El instrumento y su historia. William Ralph Inge, escritor inglés del siglo pasado, advirtió lo obvio: “Alguien puede construirse un trono de bayonetas, pero no podrá sentarse en él”. Depender de manera abierta del ejército para mantener el orden institucional no es lo apropiado para democracia alguna en tiempos supuestamente normales, menos para una tan poco asentada y con una historia como la mexicana.

En 1810, la guerra de independencia catapultó de manera inesperada a un ejército de reciente creación al primer plano de la vida política mexicana. En 1813, el general Félix María Calleja pasó de salvador militar del orden colonial al derrotar a los insurgentes a desplazar a Francisco Javier Venegas como virrey.

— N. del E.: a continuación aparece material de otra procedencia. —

(** X18: the risk level is "low" exactly when no issue was detected, which is
    exactly when the recommendations are the two of a healthy rooster;
    otherwise they end with the two that send to the veterinarian, after
    at most three specific ones.  At most four issues are detected. *)
Theorem analyzePoseForInjuries_low_iff_no_issue
    (Math_atan2 : Q -> Q -> Q) (Math_PI : Q)
    (keypoints : list PoseAnalysis.PoseKeypoint) :
  let analysis := PoseAnalysis.analyzePoseForInjuries Math_atan2 Math_PI keypoints in
  (PoseAnalysis.risk_level analysis = "low" <-> PoseAnalysis.detected_issues analysis = [])
  /\ (PoseAnalysis.detected_issues analysis = [] <->
      PoseAnalysis.recommendations analysis
      = ["Rooster appears healthy based on pose analysis";
         "Continue regular health monitoring"])
  /\ (PoseAnalysis.detected_issues analysis = []
      \/ exists specific,
           PoseAnalysis.recommendations analysis
           = (specific ++ ["Consult with veterinarian for detailed examination";
                           "Monitor rooster behavior and movement patterns"])%list
           /\ length specific <= 3)
  /\ length (PoseAnalysis.detected_issues analysis) <= 4
  /\ In (PoseAnalysis.risk_level analysis) ["low"; "medium"; "high"].
Proof.
  intros analysis. unfold analysis.
  destruct (analyzePoseForInjuries_findings Math_atan2 Math_PI keypoints)
    as (missing & wing & foot & head & -> & _).
  destruct missing as [m|], wing, foot, head; simpl.
  all: split; [split; intros H; (discriminate H || reflexivity)|].
  all: split; [split; intros H; (discriminate H || reflexivity)|].
  all: split;
         [first [ solve [left; reflexivity]
                | solve [right; exists []; split; [reflexivity|simpl; lia]]
                | solve [right; eexists [_]; split; [reflexivity|simpl; lia]]
                | solve [right; eexists [_; _]; split; [reflexivity|simpl; lia]]
                | solve [right; eexists [_; _; _]; split; [reflexivity|simpl; lia]] ]|].
  all: split; [lia|tauto].
Qed.

(** X19: an abnormal head position caps the risk: when a wing asymmetry is
    among the detected issues, the risk level is "high" unless an
    abnormal head position is detected as well, and then it is "medium";
    and the risk level is "high" only with a wing asymmetry. *)
Theorem analyzePoseForInjuries_head_caps_risk
    (Math_atan2 : Q -> Q -> Q) (Math_PI : Q)
    (keypoints : list PoseAnalysis.PoseKeypoint) :
  let analysis := PoseAnalysis.analyzePoseForInjuries Math_atan2 Math_PI keypoints in
  let wing := "Wing asymmetry detected - possible wing injury" in
  let head := "Abnormal head positioning detected" in
  (In head (PoseAnalysis.detected_issues analysis) ->
   PoseAnalysis.risk_level analysis = "medium")
  /\ (In wing (PoseAnalysis.detected_issues analysis) ->
      ~ In head (PoseAnalysis.detected_issues analysis) ->
      PoseAnalysis.risk_level analysis = "high")
  /\ (PoseAnalysis.risk_level analysis = "high" ->
      In wing (PoseAnalysis.detected_issues analysis)
      /\ ~ In head (PoseAnalysis.detected_issues analysis)).
Proof.
  intros analysis wing_issue head_issue. unfold analysis, wing_issue, head_issue.
  destruct (analyzePoseForInjuries_findings Math_atan2 Math_PI keypoints)
    as (missing & wing & foot & head & -> & P).
  assert (Nw : forall m, missing = Some m ->
                 m <> "Wing asymmetry detected - possible wing injury"
                 /\ m <> "Abnormal head positioning detected").
  { intros m Hm. destruct (P m Hm) as (names & ->). split; discriminate. }
  destruct missing as [m|]; [destruct (Nw m eq_refl) as [N1 N2]|];
    destruct wing, foot, head; simpl;
    (split; [|split]); intros; try reflexivity; try discriminate;
    repeat match goal with
           | H : _ \/ _ |- _ => destruct H
           | H : False |- _ => contradiction
           | H : ?a = ?b |- _ => first [discriminate H | contradiction]
           | H : ~ _ |- _ => exfalso; apply H; simpl; tauto
           end;
    try (split; [simpl; tauto|]; intros K; simpl in K;
         repeat (destruct K as [K|K]; [first [discriminate K|contradiction]|]);
         contradiction).
Qed.

(** ** The CORS middleware *)

Lemma ends_with_unfold (suffix s : string) :
  Cors.ends_with suffix s
  = (String.eqb s suffix
     || match s with
        | String _ r => Cors.ends_with suffix r
        | EmptyString => false
        end).
Proof. now destruct s. Qed.

Lemma ends_with_suffix (h suffix : string) : Cors.ends_with suffix (h +:+ suffix) = true.
Proof.
  induction h as [|c h IH].
  - change ("" +:+ suffix) with suffix. now rewrite ends_with_unfold, String.eqb_refl.
  - change (String c h +:+ suffix) with (String c (h +:+ suffix)).
    rewrite ends_with_unfold, IH. apply orb_true_r.
Qed.

Lemma after_prefix (p r : string) : Cors.after p (p +:+ r) = Some r.
Proof.
  induction p as [|c p IH]; simpl; [now destruct r|]. now rewrite Ascii.eqb_refl.
Qed.

Lemma any_then_projects_middle (m : string) :
  forallb (fun c => negb (Cors.line_terminator c)) (list_ascii_of_string m) = true ->
  Cors.any_then_projects (m +:+ "-josh-lacags-projects.vercel.app") = true.
Proof.
  induction m as [|c m IH]; intros H; [reflexivity|].
  simpl in H. apply andb_true_iff in H as [Hc Hm].
  change (Cors.any_then_projects (String c (m +:+ "-josh-lacags-projects.vercel.app")) = true).
  cbn [Cors.any_then_projects]. rewrite Hc, (IH Hm). apply orb_true_r.
Qed.

Lemma preview_deployment_anywhere (a rest : string) :
  Cors.any_then_projects rest = true ->
  Cors.preview_deployment (a +:+ "rooster-scan-" +:+ rest) = true.
Proof.
  intros H. induction a as [|c a IH].
  - change ("" +:+ "rooster-scan-" +:+ rest) with ("rooster-scan-" +:+ rest).
    destruct ("rooster-scan-" +:+ rest) as [|c0 s0] eqn:E; [discriminate E|].
    cbn [Cors.preview_deployment]. rewrite <- E, after_prefix, H. reflexivity.
  - change (Cors.preview_deployment (String c (a +:+ "rooster-scan-" +:+ rest)) = true).
    cbn [Cors.preview_deployment]. rewrite IH. apply orb_true_r.
Qed.

(** X20: the two patterns of the allow-list are anchored at the end only: an
    origin is let in, echoed back and allowed credentials whenever it ends
    in "ngrok-free.dev", and whenever it holds "rooster-scan-" and ends in
    "-josh-lacags-projects.vercel.app", whatever stands before. *)
Theorem cors_suffix_is_enough (before middle method : string) :
  let tunnel := before +:+ "ngrok-free.dev" in
  let preview := before +:+ "rooster-scan-" +:+ middle +:+ "-josh-lacags-projects.vercel.app" in
  In ("Access-Control-Allow-Origin", tunnel) (fst (Cors.cors (Some tunnel) method))
  /\ In ("Access-Control-Allow-Credentials", "true") (fst (Cors.cors (Some tunnel) method))
  /\ (forallb (fun c => negb (Cors.line_terminator c)) (list_ascii_of_string middle) = true ->
      In ("Access-Control-Allow-Origin", preview) (fst (Cors.cors (Some preview) method))
      /\ In ("Access-Control-Allow-Credentials", "true")
           (fst (Cors.cors (Some preview) method))).
Proof.
  intros tunnel preview.
  assert (A : forall origin,
            existsb (fun o => match o with
                              | Cors.Matching test => test origin
                              | Cors.Exactly o => String.eqb o origin
                              end) Cors.allowedOrigins = true ->
            In ("Access-Control-Allow-Origin", origin) (fst (Cors.cors (Some origin) method))
            /\ In ("Access-Control-Allow-Credentials", "true")
                 (fst (Cors.cors (Some origin) method))).
  { intros origin E. unfold Cors.cors. simpl default. rewrite E.
    destruct (String.eqb method "OPTIONS"); simpl; tauto. }
  assert (T : existsb (fun o => match o with
                                | Cors.Matching test => test tunnel
                                | Cors.Exactly o => String.eqb o tunnel
                                end) Cors.allowedOrigins = true).
  { unfold Cors.allowedOrigins. cbn [existsb]. unfold tunnel.
    rewrite ends_with_suffix. now rewrite !orb_true_r. }
  destruct (A tunnel T) as [A1 A2]. split; [exact A1|]. split; [exact A2|].
  intros M. apply A. unfold Cors.allowedOrigins. cbn [existsb]. unfold preview.
  rewrite (preview_deployment_anywhere before _ (any_then_projects_middle middle M)).
  now rewrite !orb_true_r.
Qed.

La independencia misma la llevó a cabo un militar criollo —Agustín de Iturbide— que también de improviso cambió de bando y se proclamó emperador. A partir de entonces y hasta pasado el medio siglo, la figura del general Antonio López de Santa Anna se constituyó en el eje de la política de un Estado fallido, como fue México en sus primeros decenios de vida independiente.

Benito Juárez, un civil, dependió siempre del ejército para mantenerse en el poder y empezar a dar forma a un Estado digno de tal nombre. Finalmente, el general Porfirio Díaz fue quien estabilizó la situación a cambio de una dictadura. Tanto Juárez como el propio Díaz, en cuanto pudieron, restaron efectivos y preeminencia a las fuerzas armadas. La Revolución de 1910 fue conducida inicialmente por dos civiles —Francisco I. Madero y Carranza—, pero ambos fueron asesinados por militares traidores y a partir de 1920 y hasta 1946 México fue gobernado por militares (salvo por las breves presidencias de De la Huerta y Portes Gil). Sin embargo, todavía después, la sombra política del ejército siguió pesando, como lo indica el número de generales que fueron presidentes del partido oficial o el papel que jugó el ejército en las crisis políticas del henriquismo, de 1968 y la “guerra sucia”.

Tras el fraude de 1988, Carlos Salinas también buscó, al inicio de su gobierno, aparecer repetidas veces arropado por el ejército y fueron militares los que le sirvieron de instrumento en el golpe espectacular que lo afianzó en el poder: el arresto del líder petrolero Joaquín Hernández Galicia, “La Quina”.

En suma. La simbiosis Calderón-fuerzas armadas, más que un mensaje de firmeza, se puede interpretar como inseguridad. Más inquietante aún es el papel del ejército en la lucha contra el crimen: si falla será un desastre y si triunfa ¿volverá al discreto segundo plano político del que ha salido?